Saturday, March 30, 2013

Egg Hunts

The children participated in two egg hunts today. First they hunted eggs at home. The Easter Bunny visits our home the day before Easter, therefore the eggs were waiting to be found when the children got up. Bentley got up early and went Lego shopping with opa without noticing that the Easter Bunny had visited during the night. He maintains that the Easter Bunny came while he was out shopping with opa! (Would he have gone shopping with opa if he'd realized there were eggs to be found?)

At 10AM when Bentley got back home and discovered the Easter baskets on the table, he woke up the twins. They got dressed and raced downstairs. We told the trio they had to help Lincoln find ten eggs before they started collecting their own eggs. Lincoln was a master egg hunter and didn't need any assistance. We let him go into a new room before the older children, but he could probably keep up with them without any handi-cap.









We had another Easter egg hunt to attend at 11AM. Crazy, huh? It was a chili feed and egg hunt that Kara's friend Carmen organizes every year. We went a little late because we figured the children wouldn't eat much. Bentley had water and a brownie with the frosting scraped off. Lincoln spit out broccoli and olives with dressing on them and then poured an entire cup of water on himself. Since the egg hunt was outside in the snow banks, Kara had to borrow clothes from her friends who were better prepared than she and had extra clothes for their little ones with them. Lincoln had his snow pants and coat that were still dry, but he needed some clothes under his snow gear. It's pretty cold outside still.

The under 4 crowd go with the parents and scoop eggs off the ice in the parking lot. 

The children 4+ race for the snow banks on the far side of the parking lot. 

Viva doesn't like to race, so she brought up the tail end of the group. 

Jake and Bentley scaled the tall snow banks. 
Bentley found fewer than Jake because he only wanted to collect well hidden eggs.

The children will have yet another egg hunt with Grandma Karen and Grandpa Tim at their house tomorrow. And then they will do their own eggs hunts downstairs for weeks to come until we confiscate all the eggs and put them away until next Easter.

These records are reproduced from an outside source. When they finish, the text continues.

(** Post-handshake messages.  A NewSessionTicket in range survives the wire; a
    KeyUpdate does, and its decoder accepts the two one-byte bodies only. *)
Theorem post_handshake_roundtrip :
  (∀ t, u32 (ticket_lifetime t) → u32 (ticket_age_add t) → zlen (ticket_nonce t) ≤ 0xFF →
    1 ≤ zlen (ticket t) ≤ 0xFFFF → exts_ok (nst_extensions t) →
    zlen (ext_bytes (nst_extensions t)) ≤ 0xFFFF →
    ∃ body, new_session_ticket_encode t = Some (message HsType.NEW_SESSION_TICKET body)
      ∧ new_session_ticket_decode body = Ok t)
  ∧ (∀ k body, key_update_decode body = Ok k ↔
       key_update_encode k = Some (message HsType.KEY_UPDATE body)).
Proof.
  split.
  - intros t Hl Ha Hn Ht Hok He. pose proof (zlen_nonneg (ticket_nonce t)).
    assert (extensions_fit (nst_extensions t) = true) as Hf.
    { apply extensions_fit_spec. split; [|done]. destruct Hok as [Hok _].
      eapply Forall_impl; [exact Hok|]. by intros e [_ ?]. }
    pose proof (zlen_ext_block _ Hf).
    exists (be_bytes 4 (ticket_lifetime t) ++ be_bytes 4 (ticket_age_add t)
      ++ zlen (ticket_nonce t) :: ticket_nonce t ++ be_bytes 2 (zlen (ticket t)) ++ ticket t
      ++ ext_block (nst_extensions t)). split.
    + unfold new_session_ticket_encode. eapply encode_message; [apply _| |].
      * rewrite Hf. encode_bytes. done.
      * rewrite !zlen_app, !zlen_be_bytes. unfold zlen in *. cbn [length].
        rewrite !length_app, !length_be_bytes. lia.
    + unfold new_session_ticket_decode. rewrite rd_u32_app by done. cbn [mbind result_bind].
      rewrite rd_u32_app by done. cbn [mbind result_bind]. rewrite rd_vec_u8_app by done.
      cbn [mbind result_bind]. rewrite rd_vec_u16_app by lia. cbn [mbind result_bind].
      rewrite rd_vec_u16_block_end by done. cbn [mbind result_bind].
      rewrite parse_extensions_ext_bytes by done. cbn [mbind result_bind rd_expect_empty rd_is_empty].
      destruct t as [? ? ? tk ?]. destruct tk; [unfold zlen in Ht; simpl in Ht; lia|done].
  - intros [b] body. unfold key_update_encode, request_update.
    rewrite (encode_message HsType.KEY_UPDATE (put_u8 (if b then 1 else 0)) _
      [if b then 1 else 0] _ eq_refl ltac:(done)). split.
    + unfold key_update_decode. destruct body as [|v body]; [done|]. rewrite rd_u8_cons.
      cbn [mbind result_bind]. destruct body; [|by destruct v as [|[]|]].
      destruct v as [|[]|]; intros [= <-]; done.
    + intros <-%Some_inj%message_inj. by destruct b.
Qed.
Lemma store_out_of_order_spec S r offset data : reasm_wf S r → carries S (offset, data) →
  offset + zlen data ≤ rs_max_data r → rs_next_offset r < offset →
  took S r (store_out_of_order r offset data) offset (zlen data) 0
    (2 * zlen (rs_pending r) < MAX_PENDING_FRAGMENTS).
Proof.
  intros Hwf Hc Hle Hlo. pose proof Hwf as [Hf Hb Hcnt Hnext Hm]. pose proof (zlen_nonneg data).
  unfold store_out_of_order, wadd. rewrite wrap_small by (unfold in_width; lia).
  destruct (new_pieces_spec S _ _ _ offset (offset + zlen data) Hf ltac:(lia)) as [Hok Hat].
  pose proof (length_new_pieces (rs_pending r) offset (offset + zlen data)) as Hlp.
  set (ps := new_pieces (rs_pending r) offset (offset + zlen data)) in *.
  assert (∀ q, q ∈ ps → free (rs_pending r) q.1 q.2) as Hfree.
  { intros q Hq x Hx. pose proof (pieces_ok_elem _ _ _ _ Hok Hq).
    apply Hat; [lia|]. by exists q. }
  destruct (store_pieces_spec S offset data ps r offset Hwf Hc Hle Hlo ltac:(lia) Hok Hfree)
    as ((p' & pb' & Heq) & Hwf' & H1 & H2 & H3). rewrite Heq in *. simpl in *.
  split; unfold received; simpl; try done; [lia|by rewrite app_nil_r|..].
  - intros x [?|Hx]; [left; lia|]. right. by apply H1.
  - intros x Hx0 [?|Hx]; [left; left; lia|]. apply H2 in Hx as [?|(q & Hq & ?)]; [tauto|].
    pose proof (pieces_ok_elem _ _ _ _ Hok Hq). right. lia.
  - intros Hroom x Hx. right.
    assert (pend_covers (rs_pending r) x ∨ ¬ pend_covers (rs_pending r) x) as [?|Hn].
    { unfold pend_covers. destruct (decide (Exists (λ e, e.1 ≤ x < e.1 + zlen e.2) (rs_pending r))) as [He|He].
      - left. by apply Exists_exists in He.
      - right. intros Hex. by apply He, Exists_exists. }
    + by apply H1.
    + apply H3; [lia|]. by apply Hat.
Qed.

(** ** The whole receive half *)

Definition state_ok (r : RecvStream) : Prop :=
  match rs_state r with
  | RecvState.Recv => rs_fin_offset r = None ∨ rs_stop_sending_sent r = true
  | RecvState.SizeKnown => ∃ f, rs_fin_offset r = Some f ∧ rs_next_offset r < f
  | RecvState.DataRecvd => rs_fin_offset r = Some (rs_next_offset r)
  | RecvState.DataRead => rs_fin_offset r = Some (rs_next_offset r) ∧ rs_delivered r = []
  | RecvState.ResetRecvd | RecvState.ResetRead =>
      rs_delivered r = [] ∧ rs_pending r = [] ∧ is_Some (rs_fin_offset r)
  end.

(** Everything but the state. *)
Record recv_core (S : Z → Z) (r : RecvStream) : Prop := {
  rc_reasm : reasm_wf S r;
  rc_read : 0 ≤ rs_read_off r ≤ rs_next_offset r;
  rc_delivered : is_reset (rs_state r) = false →
    rs_read_off r + zlen (rs_delivered r) = rs_next_offset r
    ∧ rs_delivered r = stream_slice S (rs_read_off r) (length (rs_delivered r));
  rc_fin : ∀ f, rs_fin_offset r = Some f →
    rs_next_offset r ≤ f ≤ rs_max_data r ∧ Forall (λ e, frag_end e ≤ f) (rs_pending r);
  rc_window : rs_max_data r ≤ rs_read_off r + rs_window r }.

Record recv_wf (S : Z → Z) (r : RecvStream) : Prop := {
  rv_core : recv_core S r;
  rv_state : state_ok r }.

Lemma recv_new_wf S m : u64 m → recv_wf S (recv_new m).
Proof.
  intros [? ?]. split; [|by left]. split; simpl; try done; try lia.
  split; simpl; try done; try lia. split; try constructor. intros e e' He. by apply elem_of_nil in He.
Qed.

Lemma highest_pending_spec S lo hi p f : frags_wf S lo hi p →
  highest_pending p ≤ f ↔ 0 ≤ f ∧ Forall (λ e, frag_end e ≤ f) p.
Proof.
  intros [_ _ Hc _ _]. induction Hc as [|e p (H1 & H2 & _) Hc IH]; simpl.
  { split; [intros; split; [done|constructor]|tauto]. }
  unfold wadd at 1. rewrite wrap_small by (unfold in_width; pose proof (zlen_nonneg e.2); lia).
  rewrite Forall_cons. unfold frag_end at 1. split.
  - intros Hmax. destruct (proj1 IH ltac:(lia)) as [? ?]. split_and!; [done|lia|done].
  - intros (? & ? & ?). pose proof (proj2 IH ltac:(done)). lia.
Qed.

(** Once the final size is reached nothing is pending. *)
Lemma fin_no_pending S r f : reasm_wf S r → Forall (λ e, frag_end e ≤ f) (rs_pending r) →
  f ≤ rs_next_offset r → rs_pending r = [].
Proof.
  intros [[_ _ _ Hne Hr] _ _ _ _] Hfe Hle. destruct (rs_pending r) as [|e p]; [done|].
  inversion Hne; inversion Hr as [|? ? [? ?] ?]; inversion Hfe; subst. unfold frag_end in *. lia.
Qed.

Lemma took_core S r r' offset len n w : recv_core S r → is_reset (rs_state r) = false →
  took S r r' offset len n w → rs_fin_offset r' = rs_fin_offset r →
  (∀ f, rs_fin_offset r = Some f → offset + len ≤ f) → recv_core S r'.
Proof.
  intros [Hre Hrd Hdel Hfin Hwin] Hnr [Hwf Hnext Hn Hd Hmono Hnew _ (K1 & K2 & K3 & _)] K4 Hf.
  destruct (Hdel Hnr) as [Hdl Hds]. split; rewrite ?K1, ?K2, ?K3; try done; try lia.
  - intros _. rewrite Hd, zlen_app, length_app, stream_slice_app, length_stream_slice.
    split; [unfold zlen in *; rewrite length_stream_slice; lia|]. f_equal; [done|].
    f_equal. unfold zlen in *. lia.
  - rewrite K4. intros f Hff. destruct (Hfin f Hff) as [Hnf Hpf]. specialize (Hf f Hff).
    assert (∀ x, 0 ≤ x → received r' x → x < f) as Hlt.
    { intros x Hx0 Hx. apply Hnew in Hx as [[?|(e & He & ?)]|?]; [lia| |lia|done].
      rewrite Forall_forall in Hpf. specialize (Hpf e He). unfold frag_end in *. lia. }
    pose proof (rw_next _ _ Hwf). split.
    + split; [|lia]. destruct (Z.le_gt_cases (rs_next_offset r') f) as [|Hgt]; [done|].
      specialize (Hlt (rs_next_offset r' - 1) ltac:(lia) ltac:(left; lia)). lia.
    + apply Forall_forall. intros e He. pose proof (rw_frags _ _ Hwf) as [_ _ Hc Hne _].
      rewrite Forall_forall in Hne, Hc. specialize (Hne e He). destruct (Hc e He) as (? & _).
      unfold frag_end. specialize (Hlt (e.1 + zlen e.2 - 1) ltac:(lia)).
      enough (e.1 + zlen e.2 - 1 < f) by lia. apply Hlt. right. exists e. split; [done|lia].
Qed.

Lemma reasm_set_state S r st : reasm_wf S r → reasm_wf S (set_recv_state st r).
Proof. intros []. by split. Qed.

Lemma core_set_state S r st : recv_core S r → is_reset (rs_state r) = false →
  recv_core S (set_recv_state st r).
Proof.
  intros [Hre ? Hdel ? ?] Hnr. split; try done; [by apply reasm_set_state|]. intros _. by apply Hdel.
Qed.

(** [fin_state] establishes the state once the bytes are in. *)
Lemma fin_state_wf S r : recv_core S r → is_reset (rs_state r) = false →
  (rs_fin_offset r = None → rs_state r = RecvState.Recv) →
  (rs_state r = RecvState.DataRecvd → rs_fin_offset r = Some (rs_next_offset r)) →
  recv_wf S (fin_state r).
Proof.
  intros Hcore Hnr Hnone Hdr. pose proof Hcore as [Hre Hrd Hdel Hfin Hwin].
  unfold fin_state. destruct (rs_fin_offset r) as [f|] eqn:Ef.
  - destruct (Hfin f eq_refl) as [Hnf Hpf]. destruct (Z.eqb_spec (rs_next_offset r) f) as [He|Hne]; simpl.
    + rewrite (fin_no_pending S r f) by (done || lia). simpl. split; [by apply core_set_state|].
      unfold state_ok. simpl. rewrite Ef. by f_equal.
    + case_bool_decide as Hst; [apply Hdr in Hst; congruence|]. split; [by apply core_set_state|].
      unfold state_ok. simpl. exists f. split; [done|lia].
  - split; [done|]. unfold state_ok. rewrite (Hnone eq_refl). by left.
Qed.

(** [took] only looks at the reassembly fields. *)
Lemma took_set_state S r r' offset len n w st : took S r r' offset len n w →
  took S r (set_recv_state st r') offset len n w.
Proof. intros []. split; try done. by apply reasm_set_state. Qed.

Lemma took_fin_state S r r' offset len n w : took S r r' offset len n w →
  took S r (fin_state r') offset len n w ∧ rs_fin_offset (fin_state r') = rs_fin_offset r'.
Proof.
  intros Ht. unfold fin_state.
  repeat case_match; (split; [try done; by apply took_set_state|done]).
Qed.

Lemma on_data_trimmed_spec S r offset data r' n :
  recv_core S r → is_reset (rs_state r) = false →
  (rs_fin_offset r = None → rs_state r = RecvState.Recv) →
  (rs_state r = RecvState.DataRecvd → rs_fin_offset r = Some (rs_next_offset r)) →
  carries S (offset, data) → rs_next_offset r ≤ offset → offset + zlen data ≤ rs_max_data r →
  (∀ f, rs_fin_offset r = Some f → offset + zlen data ≤ f) →
  on_data_trimmed r offset data = (r', n) →
  recv_wf S r'
  ∧ took S r r' offset (zlen data) n
      (2 * zlen (rs_pending r) < MAX_PENDING_FRAGMENTS ∨ offset ≤ rs_next_offset r)
  ∧ rs_fin_offset r' = rs_fin_offset r ∧ is_reset (rs_state r') = false.
Proof.
  intros Hcore Hnr Hnone Hdr Hc Hlo Hhi Hf. unfold on_data_trimmed.
  destruct (if offset =? rs_next_offset r then _ else _) as [r1 n1] eqn:E. intros [= <- <-].
  assert (took S r r1 offset (zlen data) n1
      (2 * zlen (rs_pending r) < MAX_PENDING_FRAGMENTS ∨ offset ≤ rs_next_offset r)
    ∧ rs_fin_offset r1 = rs_fin_offset r ∧ rs_state r1 = rs_state r) as (Ht & Hfin & Hst).
  { destruct (Z.eqb_spec offset (rs_next_offset r)) as [->|Hne].
    - assert (rs_fin_offset r1 = rs_fin_offset r ∧ rs_state r1 = rs_state r) as [-> ->].
      { unfold append_in_order in E. destruct (absorb _ _ _ _ _) as [[[[? ?] ?] ?] ?].
        by injection E as <- <-. }
      apply append_in_order_spec with (S := S) in E; [|apply Hcore|done|done].
      destruct E as [? ? ? ? ? ? Hw ?]. split; [split; try done; intros _; by apply Hw|done].
    - injection E as <- <-. split.
      { destruct (store_out_of_order_spec S r offset data) as [? ? ? ? ? ? Hw ?]; try done;
          [apply Hcore|lia|]. split; try done. intros [?|?]; [by apply Hw|lia]. }
      unfold store_out_of_order. generalize (new_pieces (rs_pending r) offset (wadd 64 offset (zlen data))) as ps.
      clear. intros ps. revert r. induction ps as [|[b e] ps IH]; intros r; [done|].
      cbn [store_pieces]. repeat case_match; try done; rewrite !(proj1 (IH _)), !(proj2 (IH _)); done. }
  destruct (took_fin_state S r r1 _ _ _ _ Ht) as [Ht' Hfin']. split_and!; [|done|congruence|].
  2:{ unfold fin_state. repeat case_match; simpl; congruence. }
  pose proof (took_core _ _ _ _ _ _ _ Hcore Hnr Ht Hfin Hf) as Hcore1.
  apply fin_state_wf; [done|by rewrite Hst|by rewrite Hfin, Hst|].
  rewrite Hfin, Hst. intros Hd. rewrite (Hdr Hd) in *. f_equal.
  destruct (rc_fin _ _ Hcore1 _ Hfin) as [? _]. destruct Ht. lia.
Qed.
Lemma pop_rtx_send_wf T s id mp out s' out' off len fin : send_wf T [] s → 0 ≤ mp →
  pop_rtx_frame s id mp out = (s', out', Some (off, len, fin)) →
  send_wf T [] s' ∧ emitted s s'
  ∧ ∃ b, zlen b = len ∧ out' = encode_stream_header out id off len fin ++ b
    ∧ chunk_of T s' (off, b, fin).
Proof.
  intros Hwf Hmp Hp. unfold pop_rtx_frame in Hp.
  pose proof Hwf as [H1 H2 H3 H4 H5 H6 H7 H8 H9 H10 H11 H12 H13 H14 H15 H16 H17].
  destruct (rtx_queue s) as [|[[o b] f] rest] eqn:Er; [done|].
  pose proof (λ c1 more, pop_rtx_requeue T s (o, b, f) c1 more rest Hwf Er) as Hgo. cbv zeta in Hgo.
  unfold held in H6. rewrite Er, app_nil_r in H6.
  apply Forall_app in H6 as [H6s H6r]. apply Forall_cons in H6r as [Hc H6r].
  pose proof Hc as ((Hin & Hle) & Hw & Hfin). unfold chunk_end in Hw, Hfin. cbn [fst snd] in *.
  destruct Hin as (Ho & Hob & _). cbn [fst snd] in Ho, Hob. pose proof (zlen_nonneg b) as Hb0.
  destruct (Z.leb_spec (zlen b) mp) as [Hfit|Hbig]; injection Hp as <- <- <- <- <-.
  - destruct (Hgo (o, b, f) []) as (G1 & G2 & G3); [constructor; [exact Hc|constructor]|by left|by left|].
    split; [done|]. split; [done|]. exists b. by split_and!.
  - destruct (in_stream_split T o b mp) as [Hs1 Hs2]; [exact (proj1 Hc)|lia|].
    assert (zlen (ztake mp b) = mp) as Hzt by (unfold zlen, ztake in *; rewrite length_take; lia).
    assert (zlen (zdrop mp b) = zlen b - mp) as Hzd by (unfold zlen, zdrop in *; rewrite length_drop; lia).
    unfold wadd. rewrite wrap_small by (unfold in_width; lia).
    destruct (Hgo (o, ztake mp b, false) [(o + mp, zdrop mp b, f)]) as (G1 & G2 & G3).
    + constructor; [|constructor; [|done]]; split_and!; unfold chunk_end; simpl; try done; [lia|lia|].
      intros Hf. destruct (Hfin Hf). split; [done|lia].
    + intros x Hx. unfold chunk_has, chunk_end in *. cbn [fst snd] in *.
      destruct (Z.lt_ge_cases x (o + mp)); [left; lia|]. right. eexists. split; [left|].
      cbn [fst snd]. lia.
    + intros ->. right. eexists. split; [left|done].
    + split; [done|]. split; [done|]. exists (ztake mp b). by split_and!.
Qed.

(** ** Acknowledgement and loss *)

Lemma empty_inside R fa ms me (c : chunk) : chunk_ok c → c.1.2 = [] → covered_chunk R fa c = false →
  inside ms me fa c = false.
Proof.
  destruct c as [[off b] f]. intros [H0 H1] Hb. simpl in *. subst b. unfold sat_add, range_covered.
  change (zlen []) with 0 in *. rewrite (proj2 (Z.leb_le _ off)) by lia. simpl.
  intros ->. apply andb_false_r.
Qed.

(** Both branches of [on_range_acked] leave exactly the chunks not acknowledged. *)
Lemma ack_prune T s offset len fin : send_wf T [] s → 0 ≤ offset → 0 ≤ len → offset + len < 2 ^ 64 →
  let s' := on_range_acked s offset len fin in
  sent_chunks s' = filter (λ c, chunk_acked s' c = false) (sent_chunks s)
  ∧ rtx_queue s' = filter (λ c, chunk_acked s' c = false) (rtx_queue s)
  ∧ acked_ranges s' = insert_range (acked_ranges s) offset (offset + len)
  ∧ fin_acked s' = (fin || fin_acked s).
Proof.
  intros Hwf Ho Hl Hend s'. pose proof Hwf as [H1 H2 H3 H4 H5 H6 H7 H8 H9 H10 H11 H12 H13 H14 H15 H16 H17].
  unfold s', on_range_acked. replace (sat_add 64 offset len) with (offset + len) by (unfold sat_add; lia).
  set (R' := insert_range (acked_ranges s) offset (offset + len)).
  set (sent := if _ && sent_sorted s then _ else _).
  assert (sent = filter (λ c, covered_chunk R' (fin || fin_acked s) c = false) (sent_chunks s)) as Hsent.
  { unfold sent. destruct (Z.ltb_spec offset (offset + len)) as [Hlt|]; [|done]. cbn [andb].
    destruct (fin && negb (fin_acked s)) eqn:Enew; [done|]. cbn [negb andb].
    destruct (sent_sorted s) eqn:Es; [|done]. specialize (H12 eq_refl).
    assert ((fin || fin_acked s) = fin_acked s) as Hfa by (by destruct fin, (fin_acked s)). rewrite Hfa.
    destruct (insert_range_spec (acked_ranges s) offset (offset + len) H10) as (Hwf' & _ & Hmerge).
    destruct (Hmerge Hlt) as ([ms me] & Hin & Hms & Hme & Hother). cbn [fst snd] in Hms, Hme. fold R' in Hwf', Hin, Hother.
    rewrite (last_le_holds R' (ms, me)) by (done || (cbn [fst snd]; lia)).
    rewrite Forall_forall in H13. unfold held in H6. rewrite app_nil_r, Forall_app in H6.
    destruct H6 as [H6 _]. assert (Forall chunk_ok (sent_chunks s)) as Hok
      by (eapply Forall_impl; [exact H6|apply chunk_of_ok]).
    rewrite prune_sorted_sent_spec; [|done|done|lia|].
    - apply filter_ext_in. intros c Hc. rewrite Forall_forall in Hok.
      by rewrite (inside_covered (acked_ranges s) R' (fin_acked s) ms me offset (offset + len) c)
        by (done || by apply Hok || by apply H13).
    - intros c Hc Hb. rewrite Forall_forall in Hok.
      by apply (empty_inside (acked_ranges s)); [apply Hok|done|apply H13]. }
  destruct (_ && _ && _ && _); cbn -[R' sent]; rewrite Hsent; split_and!; done.
Qed.
(** * Theorems *)

(** Round trip.  A parameter set within the limits decodes to itself from its
    encoding, whatever unknown parameters (reserved code points, extensions) with
    distinct identifiers follow it. *)
Theorem tp_roundtrip p extra : tp_ok p →
  Forall (λ e, tlv_ok e ∧ bytes_ok e.2 ∧ e.1 ∉ known_ids) extra → NoDup extra.*1 →
  tp_decode (tp_encode p [] ++ concat (tlv <$> extra)) = Ok p.
Proof.
  intros Hok Hex Hnd. rewrite tp_encode_tlv, app_nil_l, <- concat_tlv_app by done.
  set (l := tp_params p ++ extra).
  assert (Forall (λ e, tlv_ok e ∧ bytes_ok e.2) l) as Hl.
  { apply Forall_app. split; [by apply tp_params_ok|]. eapply Forall_impl; [exact Hex|]. by intros e (? & ? & ?). }
  apply tp_decode_loop_split; [by apply tlvs_ok|]. exists l. split_and!.
  - apply split_tlvs; [|apply length_tlvs]. eapply Forall_impl; [exact Hl|]. by intros e [? ?].
  - unfold l. rewrite fmap_app. apply NoDup_app. split_and!; [|..|done].
    + eapply sublist_NoDup; [|apply tp_params_ids]. apply (bool_decide_unpack _). vm_compute. exact I.
    + intros x Hx (e & -> & He)%list_elem_of_fmap. rewrite Forall_forall in Hex.
      destruct (Hex e He) as (_ & _ & Hk). apply Hk. eapply elem_of_sublist; [done|apply tp_params_ids].
  - eapply Forall_impl; [exact Hl|]. intros e [[? _] _]. split; [lia|]. unfold seen_by. cbn [fst snd].
    destruct (e.1 <? 64); [apply Z.bits_0|]. by apply bool_decide_eq_false_2.
  - unfold l. rewrite apply_params_app, apply_tp_params by done. cbn [mbind result_bind].
    apply apply_unknown. eapply Forall_impl; [exact Hex|]. by intros e (? & ? & ?).
Qed.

Views from my Driver's Seat

Happy boys on the way to the mailbox:



The view, ALWAYS, in the backseats.  Child with book.

Evan the Almost Crawler



For the last couple weeks Evan has been getting ALMOST serious about crawling.  He is definitely mobile!  He rolls all over and crawls/scoots backwards and in circles.  Being a bit of a perfectionist, myself, I am inclined to not give him full crawling credit until he perfects the straight line FORWARD type of movement that traditionalists expect.  :)

Evan is happy wandering the floors (and jumping like a crazy man in his jumperoo) for hours, but if he could I'm pretty sure he'd tell us that in two arms is still the best place to be!


Luckily for him he has a lot of happy arms to oblige him.  It's good to be little and the youngest!

Friday, March 29, 2013

Japanese Drumming

Last week we had the chance to go check out some Japanese drummers who were in town for the weekend - San Jose Taiko Drummers to be precise!


It was fun and just the right length of time!  It was a special 1 hour presentation just for kids.

Of course the performance got the kids all excited about drums.  Luckily, upon arriving home, Grandma had a new drum that was just waiting for some child love.


Notice Evan there in the background enjoying the drummers.  What a good groupie!

Here's a close up of our favorite Lincoln with the drum:


It's a lovely drum.  We haven't really researched drums yet (go figure... !), but I do know Alaskan drums can have problems because it is so dry.  The wood and surfaces crack often.  Grandma had found this one, a Remo, on Amazon.  Great price as well as a nice sound.  If you like the sound of a loud drum, that is.  :)  I have to admit it doesn't take too much drum time before Mommy declares the drum has to head downstairs!

The only problem?  5 children and 1 drum, obviously that's not ideal!   (Unless it's this one, which I am thinking is NOT going to happen.) They quite like it but I have not yet determined if I have the mental fortitude for a few more.  I could have my own traveling drumming group.... right?

Thursday, March 28, 2013

All Things Droon

Since the children have spent hours and hours reading the 44 books in the Secrets of Droon series, I wanted to record a few facts about the series and their reading of it.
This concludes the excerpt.